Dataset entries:
(* ===== verification/DagProofs.v ===== *)
(** * Resolving what was rendered

    Names in the blocks of rendered directories, paths through a repository that
    holds the blocks of a tree, and the payload of a node. *)
From stdpp Require Import base gmap list strings.
From Stdlib Require Import Strings.Byte.
From S2P Require Import Prelude Protobuf UnixFsPb FileReader Path DirBuilder DirBuilderProofs DirIter DirIterProofs.
From S2P Require Import UnixFsDir DagResolve.
Local Open Scope Z_scope.

(** ** One name in a rendered directory *)
Module DirLookup.
Import Merkledag Flat CustomPb CustomWriter DirBuilder DirTree DirRender UnixFsDir.
Section lookup.
  Context `{cl : CidLayout}.

Lemma matching_from k x ls :
  filter (λ il : nat * PBLink, link_name il.2 = x) (imap (λ i, pair (k + i)%nat) (to_link <$> ls)) =
  (λ il : nat * NamedLeaf, (il.1, to_link il.2)) <$> filter (λ il : nat * NamedLeaf, leaf_name il.2 = x) (imap (λ i, pair (k + i)%nat) ls).
Proof.
  revert k. induction ls as [|l ls IH]; intros k; [done|]. rewrite fmap_cons, !imap_cons.
  rewrite !filter_cons. cbn [fst snd]. change (link_name (to_link l)) with (leaf_name l).
  rewrite (imap_ext _ (λ i, pair (S k + i)%nat) (to_link <$> ls)) by (intros; simpl; f_equal; lia).
  rewrite (imap_ext _ (λ i, pair (S k + i)%nat) ls) by (intros; simpl; f_equal; lia).
  destruct (decide (leaf_name l = x)); rewrite IH; done.
Qed.

Lemma filter_names_nil k x ls : x ∉ leaf_name <$> ls →
  filter (λ il : nat * NamedLeaf, leaf_name il.2 = x) (imap (λ i, pair (k + i)%nat) ls) = [].
Proof.
  revert k. induction ls as [|l ls IH]; intros k; [done|]. rewrite fmap_cons, not_elem_of_cons, imap_cons. intros [Hx Hls].
  rewrite filter_cons_False by (simpl; congruence).
  rewrite (imap_ext _ (λ i, pair (S k + i)%nat) ls) by (intros; simpl; f_equal; lia). by apply IH.
Qed.
Lemma filter_names_one k x l ls : NoDup (leaf_name <$> ls) → l ∈ ls → leaf_name l = x →
  ∃ i, filter (λ il : nat * NamedLeaf, leaf_name il.2 = x) (imap (λ i, pair (k + i)%nat) ls) = [(i, l)].
Proof.
  revert k. induction ls as [|l' ls IH]; intros k Hnd Hin Hx; [by apply elem_of_nil in Hin|].
  rewrite fmap_cons in Hnd. apply NoDup_cons in Hnd as [Hn Hnd]. rewrite imap_cons.
  rewrite (imap_ext _ (λ i, pair (S k + i)%nat) ls) by (intros; simpl; f_equal; lia).
  apply elem_of_cons in Hin as [<-|Hin].
  - rewrite filter_cons_True by done. rewrite filter_names_nil by (by rewrite <-Hx). by eexists.
  - rewrite filter_cons_False; [by apply IH|]. simpl. intros E. apply Hn. rewrite E, <-Hx. by apply list_elem_of_fmap_2.
Qed.

Lemma resolve_links_found x l ls : NoDup (leaf_name <$> ls) → l ∈ ls → leaf_name l = x →
  resolve_links (to_link <$> ls) x = Ok (Found (leaf_link l)).
Proof.
  intros Hnd Hin Hx. unfold resolve_links. rewrite (matching_from 0 x ls : matching x (to_link <$> ls) = _).
  destruct (filter_names_one 0 x l ls Hnd Hin Hx) as (i & Ei). rewrite Ei.
  cbn. unfold try_convert_cid. cbn. by rewrite cid_try_from_to_bytes.
Qed.
Lemma resolve_links_missing x ls : x ∉ leaf_name <$> ls → resolve_links (to_link <$> ls) x = Ok NotFound.
Proof.
  intros Hx. unfold resolve_links. rewrite (matching_from 0 x ls : matching x (to_link <$> ls) = _).
  pose proof (filter_names_nil 0 x ls Hx) as Ei. by rewrite Ei.
Qed.

Lemma resolve_block ls x cache : Forall (λ l, PBLink_range (to_link l)) ls →
  resolve (dir_block ls) x cache = Done (resolve_links (to_link <$> ls) x, cache).
Proof.
  intros Hl. unfold resolve, dir_block. rewrite FlatUnixFs_read_write by (by apply dir_flat_range). done.
Qed.

(** The identifier of a rendered directory or the target of a leaf. *)
Definition dir_cid (d : DirBuilder) : Cid := sha2_256_v0 (dir_block (leaves_of d)).
Definition entry_cid (e : Entry) : Cid := match e with Leaf c _ => c | Directory sub => dir_cid sub end.

Lemma leaves_of_names d : leaf_name <$> leaves_of d = (nodes d).*1.
Proof.
  rewrite leaves_of_eq, <-list_fmap_compose. apply list_fmap_ext. intros i [k [c t|sub]] _; done.
Qed.

Lemma resolve_dir d x cache : wf d → in_range d →
  resolve (dir_block (leaves_of d)) x cache =
    Done (Ok (match BTree.get x (nodes d) with Some e => Found (entry_cid e) | None => NotFound end), cache).
Proof.
  intros [Hnd _]%wf_eq [[Hr _] _]%in_range_eq. rewrite resolve_block by done. do 2 f_equal.
  destruct (BTree.get x (nodes d)) as [e|] eqn:E.
  - apply BTree.get_Some in E; [|done].
    rewrite (resolve_links_found x (entry_leaf (x, e))); [by destruct e|by rewrite leaves_of_names| |by destruct e].
    rewrite leaves_of_eq. by apply list_elem_of_fmap_2.
  - apply resolve_links_missing. rewrite leaves_of_names. by apply BTree.get_None.
Qed.
End lookup.
End DirLookup.

(** ** A path through the blocks of a tree *)
Module TreeLookup.
Import Path DagResolve CustomPb DirBuilder DirTree DirIter DirRender DirLookup.
Section tree.
  Context `{cl : CidLayout} {Error : Type}.
  Context (decode : Cid → list byte → result (Ipld (ids := ids)) Error).
  Context (get_block : Cid → result (Block (ids := ids)) Error).

Definition holds (ns : list TreeNode) : Prop := ∀ n, n ∈ ns → get_block (node_cid n) = Ok (node_cid n, block n).

Lemma holds_child segs d k sub : (k, Directory sub) ∈ nodes d → holds (emitted segs d) → holds (emitted (segs ++ [k]) sub).
Proof.
  intros Hin Hh n Hn. apply Hh. rewrite emitted_eq. apply elem_of_app. left. clear Hh.
  induction (nodes d) as [|[k' [c t|sub']] l IH]; [by apply elem_of_nil in Hin|..]; cbn [below].
  - apply elem_of_cons in Hin as [[=]|Hin]. by apply IH.
  - apply elem_of_app. apply elem_of_cons in Hin as [[= -> ->]|Hin]; [by right|left; by apply IH].
Qed.
Lemma holds_root segs d : holds (emitted segs d) → get_block (dir_cid d) = Ok (dir_cid d, dir_block (leaves_of d)).
Proof. intros Hh. apply (Hh (dir_node segs (leaves_of d))). rewrite emitted_eq. apply elem_of_app. right. by left. Qed.

(** One step: into an entry, or nowhere. *)
Lemma resolve_step segs d x rest fuel hf total cache : wf d → in_range d → holds (emitted segs d) →
  resolve_from decode get_block (S fuel) hf (dir_cid d) (x :: rest) true total cache =
    match BTree.get x (nodes d) with
    | Some e => resolve_from decode get_block fuel hf (entry_cid e) rest true (total + 1) cache
    | None =>
        if bool_decide (x = "Data") && bool_decide (rest = []) then
          r ← DagPb.wrap_node_data (dir_block (leaves_of d));
          match r with
          | Ok wrapped => mret (Ok (DagPbData (dir_cid d) wrapped, total))
          | Err _ => Panic
          end
        else Done (Err (NotFound (dir_cid d) total))
    end.
Proof.
  intros Hw Hr Hh. cbn [resolve_from]. rewrite (holds_root segs d Hh). unfold resolve_local. cbn [fst snd].
  rewrite bool_decide_eq_true_2 by apply cid_v0_codec. unfold resolve_local_dagpb. rewrite resolve_dir by done.
  cbn [mbind outcome_bind]. destruct (BTree.get x (nodes d)) as [e|]; [done|].
  destruct (bool_decide (x = "Data") && bool_decide (rest = [])); [|done].
  destruct (DagPb.wrap_node_data _) as [[w|e]| |]; done.
Qed.

(** The directory at a path. *)
Fixpoint dir_at (p : list string) (d : DirBuilder) : option DirBuilder :=
  match p with
  | [] => Some d
  | x :: p => match BTree.get x (nodes d) with Some (Directory sub) => dir_at p sub | _ => None end
  end.

Lemma resolve_to_dir p : ∀ segs d sub rest fuel hf total cache, wf d → in_range d → holds (emitted segs d) →
  dir_at p d = Some sub → wf sub ∧ in_range sub ∧ (∃ segs', holds (emitted segs' sub)) ∧
    resolve_from decode get_block (length p + fuel) hf (dir_cid d) (p ++ rest) true total cache =
    resolve_from decode get_block fuel hf (dir_cid sub) rest true (total + length p) cache.
Proof.
  induction p as [|x p IH]; intros segs d sub rest fuel hf total cache Hw Hr Hh Hd; cbn [dir_at] in Hd.
  { injection Hd as <-. split_and!; [done|done|by exists segs|]. simpl. by rewrite Nat.add_0_r. }
  destruct (BTree.get x (nodes d)) as [[c t|mid]|] eqn:E; [done| |done].
  pose proof Hw as [Hnd Hch]%wf_eq. pose proof Hr as [_ Hrc]%in_range_eq. pose proof E as Hin%BTree.get_Some; [|done].
  destruct (Hch _ _ Hin) as (_ & _ & Hwm). pose proof (Hrc _ _ Hin) as Hrm. pose proof (holds_child segs d x mid Hin Hh) as Hhm.
  destruct (IH _ mid sub rest fuel hf (total + 1)%nat cache Hwm Hrm Hhm Hd) as (H1 & H2 & H3 & H4).
  split_and!; [done|done|done|]. cbn [length Nat.add app]. rewrite (resolve_step segs) by done. rewrite E. cbn [entry_cid].
  rewrite H4. f_equal. lia.
Qed.

Lemma find_dir_at segs d v : find segs d = Some v → ∃ p x sub, segs = p ++ [x] ∧ dir_at p d = Some sub ∧
  BTree.get x (nodes sub) = Some (Leaf v.1 v.2).
Proof.
  revert d. induction segs as [|x [|y segs] IH]; intros d; [done|..].
  - rewrite find_single. intros H. exists [], x, d. split; [done|]. split; [done|].
    destruct (BTree.get x (nodes d)) as [[c t|]|]; by simplify_eq/=.
  - rewrite find_cons. destruct (BTree.get x (nodes d)) as [[c t|sub]|] eqn:E; [done| |done]. intros H.
    destruct (IH sub H) as (p & z & s & -> & Hd & Hz). exists (x :: p), z, s. split; [done|]. split; [|done].
    cbn [dir_at]. by rewrite E.
Qed.

(** A link that was put is found, with the number of its segments. *)
Lemma resolve_leaf segs p d c t data fuel hf total cache : wf d → in_range d → holds (emitted segs d) →
  find p d = Some (c, t) → get_block c = Ok (c, data) → (length p < fuel)%nat →
  resolve_from decode get_block fuel hf (dir_cid d) p true total cache = Done (Ok (RBlock (c, data), (total + length p)%nat)).
Proof.
  intros Hw Hr Hh Hf Hc Hfuel. destruct (find_dir_at _ _ _ Hf) as (q & x & sub & -> & Hd & Hx). simpl in Hx.
  rewrite length_app in *. simpl in *.
  destruct (resolve_to_dir q segs d sub [x] (fuel - length q) hf total cache Hw Hr Hh Hd) as (H1 & H2 & (segs' & H3) & H4).
  replace (length q + (fuel - length q))%nat with fuel in H4 by lia. rewrite H4.
  destruct (fuel - length q)%nat as [|[|f]] eqn:Ef; [lia|lia|].
  rewrite (resolve_step segs') by done. rewrite Hx. cbn [entry_cid resolve_from]. rewrite Hc.
  cbn. by rewrite Nat.add_assoc.
Qed.

(** A name that a directory does not have. *)
Lemma resolve_missing segs p x rest d sub fuel hf total cache : wf d → in_range d → holds (emitted segs d) →
  dir_at p d = Some sub → BTree.get x (nodes sub) = None → (x ≠ "Data" ∨ rest ≠ []) → (length p < fuel)%nat →
  resolve_from decode get_block fuel hf (dir_cid d) (p ++ x :: rest) true total cache =
    Done (Err (NotFound (dir_cid sub) (total + length p))).
Proof.
  intros Hw Hr Hh Hd Hx Hrest Hfuel.
  destruct (resolve_to_dir p segs d sub (x :: rest) (fuel - length p) hf total cache Hw Hr Hh Hd) as (H1 & H2 & (segs' & H3) & H4).
  replace (length p + (fuel - length p))%nat with fuel in H4 by lia. rewrite H4.
  destruct (fuel - length p)%nat as [|f] eqn:Ef; [lia|]. rewrite (resolve_step segs') by done. rewrite Hx.
  destruct Hrest; repeat case_bool_decide; done.
Qed.
End tree.
End TreeLookup.

(** ** The payload of a node that was written *)
Module NodeDataProofs.
Import DagPb Pb Merkledag.
Section data.
  Context {qp : QuickProtobuf}.

Lemma data_fields_good : Forall (λ p, good p.2) data_fields.
Proof.
  constructor; [by apply good_on_message, PBLink_read_done|]. constructor; [|constructor].
  intros bs msg. simpl. destruct (rd bytes bs) as [[d rest]|e] eqn:E; eexists; (split; [done|]); intros; simplify_eq.
  by apply rd_shrinks in E.
Qed.

Lemma foldl_ignore {A M} (l : list A) (m : M) : foldl (λ m _, m) m l = m.
Proof. induction l; simpl; done. Qed.

Definition node_range (n : PBNode) : Prop :=
  Forall PBLink_range (Links n) ∧ opt_range (λ b, vec_len b < pb_limit) (NodeData n).

Lemma read_data n : node_range n →
  read_fields data_fields (PBNode_write n) None = Done (Ok ((λ d, (d, 0%nat)) <$> NodeData n)).
Proof.
  intros [Hl Hd]. unfold PBNode_write, write_links.
  rewrite (read_messages data_fields 18 PBLink_from_reader (λ _ m, m) PBLink_get_size PBLink_write);
    [|apply data_fields_good|lia| |done].
  2: { eapply Forall_impl; [exact Hl|]. intros l [Hr Hs]. split_and!; [by apply PBLink_read_write|by apply PBLink_size|done]. }
  rewrite foldl_ignore. destruct (NodeData n) as [d|]; simpl in *; [|by rewrite read_fields_nil].
  rewrite <-(app_nil_r (write_with_tag 10 (wr bytes d))).
  rewrite (read_fields_cons _ _ _ _ _ (Some (d, 0%nat))); [by rewrite read_fields_nil|apply data_fields_good|lia|].
  unfold data_fields. cbn [dispatch]. rewrite bool_decide_eq_false_2, bool_decide_eq_true_2 by done. by rewrite rd_wr.
Qed.
Lemma node_data_write n : node_range n →
  node_data (PBNode_write n) = Done (Ok ((λ d, ((length (PBNode_write n) - length d)%nat, d)) <$> NodeData n)).
Proof.
  intros Hn. unfold node_data. rewrite read_data by done. cbn [mbind outcome_bind].
  destruct (NodeData n) as [d|]; cbn; [|done]. by rewrite Nat.sub_0_r.
Qed.

(** The payload is behind its length, at the end of the node. *)
Class LengthDelimited := bytes_layout : ∀ b, vec_len b < pb_limit → ∃ prefix, wr bytes b = prefix ++ b.

Lemma wrap_written `{!LengthDelimited} n : node_range n →
  match NodeData n with
  | Some [] => wrap_node_data (PBNode_write n) = Panic
  | d => ∃ w, wrap_node_data (PBNode_write n) = Done (Ok w) ∧ NodeData_node_data w = default [] d
  end.
Proof.
  intros Hn. unfold wrap_node_data. rewrite node_data_write by done. destruct Hn as [_ Hd].
  destruct (NodeData n) as [d|] eqn:En; [|by eexists]. simpl in Hd. cbn [fmap option_fmap option_map mbind outcome_bind].
  destruct (bytes_layout d Hd) as [prefix Hp].
  assert (∃ pre, PBNode_write n = pre ++ d) as [pre Hw].
  { unfold PBNode_write. rewrite En. cbn [write_opt]. unfold write_with_tag. rewrite Hp. eexists. by rewrite !app_assoc. }
  rewrite Hw, length_app. replace (length pre + length d - length d)%nat with (length pre) by lia.
  unfold subslice_to_range. rewrite bool_decide_eq_false_2 by lia. destruct d as [|b d].
  - rewrite bool_decide_eq_true_2 by (simpl; lia). done.
  - rewrite bool_decide_eq_false_2 by (simpl; lia). eexists. split; [done|]. unfold NodeData_node_data. cbn [nd_range nd_inner].
    rewrite drop_app_length. rewrite take_ge by lia. done.
Qed.
End data.
End NodeDataProofs.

→ **What the exercise asks**
What you retype should run from the first line of the entries above through the line containing "Local Open Scope Z_scope.", exactly and in full.

→ **Response to this exercise**
(* ===== verification/DagProofs.v ===== *)
(** * Resolving what was rendered

    Names in the blocks of rendered directories, paths through a repository that
    holds the blocks of a tree, and the payload of a node. *)
From stdpp Require Import base gmap list strings.
From Stdlib Require Import Strings.Byte.
From S2P Require Import Prelude Protobuf UnixFsPb FileReader Path DirBuilder DirBuilderProofs DirIter DirIterProofs.
From S2P Require Import UnixFsDir DagResolve.
Local Open Scope Z_scope.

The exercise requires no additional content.